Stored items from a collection
::::::::::

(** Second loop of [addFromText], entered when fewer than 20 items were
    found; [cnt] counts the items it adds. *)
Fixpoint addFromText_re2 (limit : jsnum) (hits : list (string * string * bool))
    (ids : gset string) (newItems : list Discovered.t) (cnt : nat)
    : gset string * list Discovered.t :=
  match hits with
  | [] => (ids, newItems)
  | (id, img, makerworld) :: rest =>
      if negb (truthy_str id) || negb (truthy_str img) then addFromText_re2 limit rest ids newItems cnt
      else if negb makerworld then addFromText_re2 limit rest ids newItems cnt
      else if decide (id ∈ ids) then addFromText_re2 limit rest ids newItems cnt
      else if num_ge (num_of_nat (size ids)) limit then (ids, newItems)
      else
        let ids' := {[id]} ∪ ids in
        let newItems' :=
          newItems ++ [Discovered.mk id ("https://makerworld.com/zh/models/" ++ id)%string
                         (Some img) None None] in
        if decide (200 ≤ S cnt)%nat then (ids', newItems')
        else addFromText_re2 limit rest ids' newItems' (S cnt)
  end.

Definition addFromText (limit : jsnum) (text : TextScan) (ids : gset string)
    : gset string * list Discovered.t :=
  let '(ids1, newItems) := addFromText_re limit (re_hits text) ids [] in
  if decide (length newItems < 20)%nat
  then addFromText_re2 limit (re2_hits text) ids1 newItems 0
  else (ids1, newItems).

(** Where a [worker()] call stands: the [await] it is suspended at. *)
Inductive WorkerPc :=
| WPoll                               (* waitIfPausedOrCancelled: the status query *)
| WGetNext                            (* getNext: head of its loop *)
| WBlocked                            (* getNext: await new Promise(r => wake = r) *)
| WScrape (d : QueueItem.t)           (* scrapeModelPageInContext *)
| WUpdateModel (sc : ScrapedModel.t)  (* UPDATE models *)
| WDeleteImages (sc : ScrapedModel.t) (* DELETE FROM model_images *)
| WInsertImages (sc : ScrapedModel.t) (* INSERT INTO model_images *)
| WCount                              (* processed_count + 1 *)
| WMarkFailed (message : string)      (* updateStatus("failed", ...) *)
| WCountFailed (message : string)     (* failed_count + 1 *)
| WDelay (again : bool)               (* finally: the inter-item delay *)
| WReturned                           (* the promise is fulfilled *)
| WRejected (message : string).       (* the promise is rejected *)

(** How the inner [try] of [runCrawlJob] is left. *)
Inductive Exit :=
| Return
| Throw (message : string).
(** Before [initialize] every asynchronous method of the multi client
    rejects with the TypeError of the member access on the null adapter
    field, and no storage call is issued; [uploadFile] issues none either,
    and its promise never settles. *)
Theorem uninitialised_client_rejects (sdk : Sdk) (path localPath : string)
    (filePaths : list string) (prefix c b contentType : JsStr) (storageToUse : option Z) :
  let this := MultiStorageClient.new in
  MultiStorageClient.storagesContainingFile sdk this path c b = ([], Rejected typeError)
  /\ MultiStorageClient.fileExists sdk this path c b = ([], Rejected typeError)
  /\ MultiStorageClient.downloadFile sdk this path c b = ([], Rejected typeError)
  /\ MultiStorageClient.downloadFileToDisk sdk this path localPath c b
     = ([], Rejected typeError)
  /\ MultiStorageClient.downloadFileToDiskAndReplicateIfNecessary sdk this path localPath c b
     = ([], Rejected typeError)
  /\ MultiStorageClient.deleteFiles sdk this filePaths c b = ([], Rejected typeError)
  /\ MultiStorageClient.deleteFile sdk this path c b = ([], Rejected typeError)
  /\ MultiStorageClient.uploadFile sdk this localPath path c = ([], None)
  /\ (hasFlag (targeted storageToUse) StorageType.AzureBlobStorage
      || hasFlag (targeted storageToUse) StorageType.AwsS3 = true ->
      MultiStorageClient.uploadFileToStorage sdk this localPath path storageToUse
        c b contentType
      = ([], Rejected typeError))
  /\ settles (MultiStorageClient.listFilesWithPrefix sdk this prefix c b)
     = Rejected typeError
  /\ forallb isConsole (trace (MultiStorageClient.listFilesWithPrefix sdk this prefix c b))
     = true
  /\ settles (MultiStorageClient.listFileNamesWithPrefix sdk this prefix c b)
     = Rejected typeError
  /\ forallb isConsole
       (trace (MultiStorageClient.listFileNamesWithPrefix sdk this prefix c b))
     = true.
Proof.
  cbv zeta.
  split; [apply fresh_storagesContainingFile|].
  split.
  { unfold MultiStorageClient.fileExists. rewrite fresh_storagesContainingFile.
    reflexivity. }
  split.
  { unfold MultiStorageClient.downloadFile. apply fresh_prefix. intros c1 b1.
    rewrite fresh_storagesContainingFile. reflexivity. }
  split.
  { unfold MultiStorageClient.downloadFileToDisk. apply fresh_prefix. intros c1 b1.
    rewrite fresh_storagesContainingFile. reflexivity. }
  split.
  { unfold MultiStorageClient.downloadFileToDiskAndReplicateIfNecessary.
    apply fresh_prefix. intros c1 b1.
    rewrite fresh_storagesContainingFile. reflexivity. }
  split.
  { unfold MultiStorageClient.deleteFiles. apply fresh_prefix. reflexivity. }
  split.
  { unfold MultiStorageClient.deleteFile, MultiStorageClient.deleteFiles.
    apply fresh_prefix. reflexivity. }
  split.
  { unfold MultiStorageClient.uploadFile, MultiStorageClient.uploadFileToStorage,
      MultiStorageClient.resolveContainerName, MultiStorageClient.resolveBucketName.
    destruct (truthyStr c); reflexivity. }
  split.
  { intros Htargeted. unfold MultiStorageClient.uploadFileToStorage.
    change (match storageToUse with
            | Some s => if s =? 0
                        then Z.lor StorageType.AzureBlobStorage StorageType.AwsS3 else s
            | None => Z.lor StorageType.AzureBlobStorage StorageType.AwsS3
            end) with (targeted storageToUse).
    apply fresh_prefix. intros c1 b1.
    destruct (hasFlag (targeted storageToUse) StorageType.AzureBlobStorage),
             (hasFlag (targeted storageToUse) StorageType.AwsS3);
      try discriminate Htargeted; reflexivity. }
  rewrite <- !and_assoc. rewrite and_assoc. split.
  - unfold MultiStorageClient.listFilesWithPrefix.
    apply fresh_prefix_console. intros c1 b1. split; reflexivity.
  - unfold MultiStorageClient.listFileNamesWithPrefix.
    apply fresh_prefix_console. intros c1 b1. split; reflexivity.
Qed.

::::::::::

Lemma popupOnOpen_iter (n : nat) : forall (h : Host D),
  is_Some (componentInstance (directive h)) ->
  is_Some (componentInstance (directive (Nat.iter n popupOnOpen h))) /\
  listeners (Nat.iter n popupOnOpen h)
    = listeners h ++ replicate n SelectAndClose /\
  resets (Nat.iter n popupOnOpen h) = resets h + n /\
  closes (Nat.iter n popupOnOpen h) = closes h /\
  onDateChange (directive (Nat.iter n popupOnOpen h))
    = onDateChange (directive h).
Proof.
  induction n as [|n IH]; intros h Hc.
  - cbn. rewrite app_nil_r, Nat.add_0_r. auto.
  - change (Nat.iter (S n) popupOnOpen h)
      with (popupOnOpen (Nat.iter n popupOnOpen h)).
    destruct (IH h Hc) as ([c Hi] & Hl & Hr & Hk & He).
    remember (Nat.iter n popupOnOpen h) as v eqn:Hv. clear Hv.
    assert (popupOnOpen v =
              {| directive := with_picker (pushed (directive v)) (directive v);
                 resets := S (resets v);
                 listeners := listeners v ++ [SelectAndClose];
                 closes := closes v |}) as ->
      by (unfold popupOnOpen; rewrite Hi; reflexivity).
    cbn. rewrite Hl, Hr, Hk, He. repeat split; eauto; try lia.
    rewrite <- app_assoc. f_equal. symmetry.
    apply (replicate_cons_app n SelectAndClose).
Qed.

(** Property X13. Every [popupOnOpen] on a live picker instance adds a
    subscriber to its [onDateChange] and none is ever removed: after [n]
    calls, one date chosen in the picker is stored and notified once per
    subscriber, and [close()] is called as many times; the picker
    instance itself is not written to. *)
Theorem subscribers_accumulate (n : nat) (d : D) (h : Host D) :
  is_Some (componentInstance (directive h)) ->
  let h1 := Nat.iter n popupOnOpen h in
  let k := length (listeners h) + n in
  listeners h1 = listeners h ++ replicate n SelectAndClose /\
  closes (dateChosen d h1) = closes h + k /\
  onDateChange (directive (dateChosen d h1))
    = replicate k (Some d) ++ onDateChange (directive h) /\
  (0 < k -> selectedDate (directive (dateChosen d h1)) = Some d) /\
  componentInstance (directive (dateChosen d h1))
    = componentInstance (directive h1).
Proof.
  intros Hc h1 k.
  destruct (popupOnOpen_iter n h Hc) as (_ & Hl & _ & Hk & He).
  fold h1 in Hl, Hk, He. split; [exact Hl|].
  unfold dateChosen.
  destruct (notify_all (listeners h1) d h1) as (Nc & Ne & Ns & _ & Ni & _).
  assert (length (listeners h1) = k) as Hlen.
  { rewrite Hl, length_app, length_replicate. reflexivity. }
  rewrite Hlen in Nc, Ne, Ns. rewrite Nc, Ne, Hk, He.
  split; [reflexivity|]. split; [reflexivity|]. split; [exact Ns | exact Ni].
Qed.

::::::::::

## DIRECTIONS FOR THIS TASK
Return every line from the entries above that includes the word "gset".

## ANSWER SPACE
    (ids : gset string) (newItems : list Discovered.t) (cnt : nat)
    : gset string * list Discovered.t :=
Definition addFromText (limit : jsnum) (text : TextScan) (ids : gset string)
    : gset string * list Discovered.t :=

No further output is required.